Description of the task
Every line of the material below should be repeated exactly.

[[ Dataset excerpts open ]]

Lemma minted_in_order raw session policy c req now d g :
  g = minted ("netgrant_" +:+ hex_encode raw) session policy c req now (nr_ResourceScope req) d →
  wf_policy policy → 0 < now → mint_checked session policy req now c g → grant_in_order g.
Proof.
  intros -> (Hp & Hf & Hv & _ & Hc) Hnow H. destruct (minted_expiry ("netgrant_" +:+ hex_encode raw) session policy c req now (nr_ResourceScope req) d (mc_allowed _ _ _ _ _ _ H)) as [He _].
  rewrite Forall_forall in Hc. destruct (Hc c (proj1 (mc_connector _ _ _ _ _ _ H))) as (Hid & Htrim & _).
  destruct H as [[_ Hpl] [_ Hfp] Hact _ _ Htr [_ Hscope] Hparse Happ Hallow]. unfold grant_in_order, minted in *.
  cbn [cg_ConnectionID cg_ConnectionRevision cg_GrantID cg_PluginInstanceID cg_ActiveFingerprint cg_ConnectorID cg_ResourceScope
       cg_PolicyRevision cg_ManagementRevision cg_RevokeEpoch cg_TargetClassifierVersion cg_Transport cg_Destination cg_ExpiresAt
       cg_PrivatePrefixes] in *.
  split.
  { unfold destination_allowed in Hallow. destruct (nr_Binding req) as [binding|]; [|done]. destruct Hallow as (_ & ? & ? & _).
    by rewrite bool_decide_eq_false_2, (proj2 (Z.eqb_neq _ _)). }
  split; [apply grant_id_trim|]. rewrite Hp, Hf, Htrim, Hv. do 3 (split; [done|]). do 2 (split; [done|]). split; [by vm_compute|].
  split; [rewrite Htr; by eapply ParseDestination_wf|]. split; [lia|]. split; [|done].
  unfold destination_allowed in Hallow. destruct (nr_Binding req) as [binding|]; [|done]. intros _. by destruct Hallow as (_ & ? & ? & _).
Qed.

End grants.

(** ** A policy with one TCP connector *)

Definition demo_ctx : GoCtx := mkGoCtx None (Some (mkContext "s1" "alice" "env1" "c1" true true)).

[[ Dataset excerpts closed ]]

Task result
Lemma minted_in_order raw session policy c req now d g :
  g = minted ("netgrant_" +:+ hex_encode raw) session policy c req now (nr_ResourceScope req) d →
  wf_policy policy → 0 < now → mint_checked session policy req now c g → grant_in_order g.
Proof.
  intros -> (Hp & Hf & Hv & _ & Hc) Hnow H. destruct (minted_expiry ("netgrant_" +:+ hex_encode raw) session policy c req now (nr_ResourceScope req) d (mc_allowed _ _ _ _ _ _ H)) as [He _].
  rewrite Forall_forall in Hc. destruct (Hc c (proj1 (mc_connector _ _ _ _ _ _ H))) as (Hid & Htrim & _).
  destruct H as [[_ Hpl] [_ Hfp] Hact _ _ Htr [_ Hscope] Hparse Happ Hallow]. unfold grant_in_order, minted in *.
  cbn [cg_ConnectionID cg_ConnectionRevision cg_GrantID cg_PluginInstanceID cg_ActiveFingerprint cg_ConnectorID cg_ResourceScope
       cg_PolicyRevision cg_ManagementRevision cg_RevokeEpoch cg_TargetClassifierVersion cg_Transport cg_Destination cg_ExpiresAt
       cg_PrivatePrefixes] in *.
  split.
  { unfold destination_allowed in Hallow. destruct (nr_Binding req) as [binding|]; [|done]. destruct Hallow as (_ & ? & ? & _).
    by rewrite bool_decide_eq_false_2, (proj2 (Z.eqb_neq _ _)). }
  split; [apply grant_id_trim|]. rewrite Hp, Hf, Htrim, Hv. do 3 (split; [done|]). do 2 (split; [done|]). split; [by vm_compute|].
  split; [rewrite Htr; by eapply ParseDestination_wf|]. split; [lia|]. split; [|done].
  unfold destination_allowed in Hallow. destruct (nr_Binding req) as [binding|]; [|done]. intros _. by destruct Hallow as (_ & ? & ? & _).
Qed.

End grants.

(** ** A policy with one TCP connector *)

Definition demo_ctx : GoCtx := mkGoCtx None (Some (mkContext "s1" "alice" "env1" "c1" true true)).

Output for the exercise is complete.